> [TASK]:
Write out once more the lines running from the top of the entries below to the line with "(m : O -> Z) (w : V", both ends included.

> [DATA UNDER STUDY]:
(** The sum of a measure [m] over what a step emits: when the reducer
    turns the weights [w] of the values of each group into the measure
    of what it emits for the group, the sum is that of the weights of
    all records that are no errors. *)
Lemma step_total {I V O} (mapper : I -> list (string * V))
    (reducer : string -> list V -> option (list O))
    (m : O -> Z) (w : V -> Z) input out :
  (forall vs, reducer ERROR vs = Some []) ->
  (forall k vs,
     In (k, vs) (shuffle (flat_map mapper input)) -> k <> ERROR ->
     Spec.total (map m (GroupingFacts.emitted reducer (k, vs)))
     = Spec.total (map w vs)) ->
  step mapper reducer input = Some out ->
  Spec.total (map m out) = Spec.total (map (weight w) (flat_map mapper input)).
Proof.
  intros Herr Hgroup Hout.
  rewrite ShuffleFacts.step_without_errors in Hout by assumption.
  apply GroupingFacts.reduce_all_flat_map in Hout. subst out.
  rewrite (GroupingFacts.total_flat_map _ m (fun g => Spec.total (map w (snd g)))).
  - rewrite GroupingFacts.shuffle_total.
    rewrite (total_filter (fun kv => ShuffleFacts.not_error (fst kv))
               (fun kv => w (snd kv))).
    reflexivity.
  - intros [k vs] Hg.
    rewrite (ShuffleFacts.shuffle_filter ShuffleFacts.not_error) in Hg.
    apply filter_In in Hg as [Hg Hk]. simpl in Hk.
    apply Hgroup; [assumption |].
    apply String.eqb_neq. now apply negb_true_iff in Hk.
Qed.

(** The same sum, line by line. *)
Lemma count_lines {I V} (mapper : I -> list (string * V))
    (u : string * V -> Z) (b : I -> bool) lines :
  (forall line, Spec.total (map u (mapper line)) = if b line then 1 else 0) ->
  Spec.total (map u (flat_map mapper lines))
  = Z.of_nat (List.length (filter b lines)).
Proof.
  intros H.
  rewrite (GroupingFacts.total_flat_map mapper u (fun line => if b line then 1 else 0))
    by (intros; apply H).
  apply total_indicator.
Qed.

Lemma count_rain_total xs :
  Precipitation.count_rain xs
  = Spec.total (map (fun x => if PyFloat.gt x PyFloat.zero then 1 else 0) xs).
Proof.
  unfold Precipitation.count_rain. symmetry. apply total_indicator.
Qed.

(** X6. The day counts of the monthly temperature records add up to the
    number of input lines that the parser accepted: every accepted day
    is counted in exactly one month, and nothing else is counted. *)
Theorem temperature_days_conserved lines :
  exists records,
    Temperature.stage1 lines = Some records
    /\ Spec.total (map Temperature.total_days (Temperature.loaded (map snd records)))
       = Z.of_nat (List.length
                     (filter (accepted Temperature.mapper_parse_data) lines)).
Proof.
  destruct (StageOneFacts.temperature_stage1 lines) as (records & H1 & _ & _).
  exists records. split; [assumption |].
  rewrite total_loaded, map_map.
  unfold Temperature.stage1 in H1.
  rewrite (step_total Temperature.mapper_parse_data
             Temperature.reducer_aggregate_temps
             (fun kv => match json_loads (snd kv) with
                        | Some a => Temperature.total_days a
                        | None => 0
                        end)
             (fun _ => 1) lines records (fun _ => eq_refl));
    [| | exact H1].
  - apply count_lines. intros line. unfold accepted.
    destruct (ParserFacts.mapper_parse_data_parsed line) as [| msg | c y m v _ _ _];
      [reflexivity | reflexivity |].
    unfold weight, ShuffleFacts.not_error. simpl.
    now rewrite StrFacts.month_key_not_error.
  - intros k vs Hg Hk.
    destruct (StageOneFacts.temperature_group lines k vs Hg Hk)
      as (days & -> & Hne & Hcount & _).
    destruct (StageOneFacts.reducer_aggregate_temps_emits k days Hk Hne)
      as (stats & Hr & _ & Hdays).
    unfold GroupingFacts.emitted. simpl. rewrite Hr. simpl.
    rewrite Hdays, (AggregatorFacts.total_of_ones _ _ Hcount).
    rewrite GroupingFacts.total_ones, length_map. lia.
Qed.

> [RESPONSE BELOW]:
(** The sum of a measure [m] over what a step emits: when the reducer
    turns the weights [w] of the values of each group into the measure
    of what it emits for the group, the sum is that of the weights of
    all records that are no errors. *)
Lemma step_total {I V O} (mapper : I -> list (string * V))
    (reducer : string -> list V -> option (list O))
    (m : O -> Z) (w : V -> Z) input out :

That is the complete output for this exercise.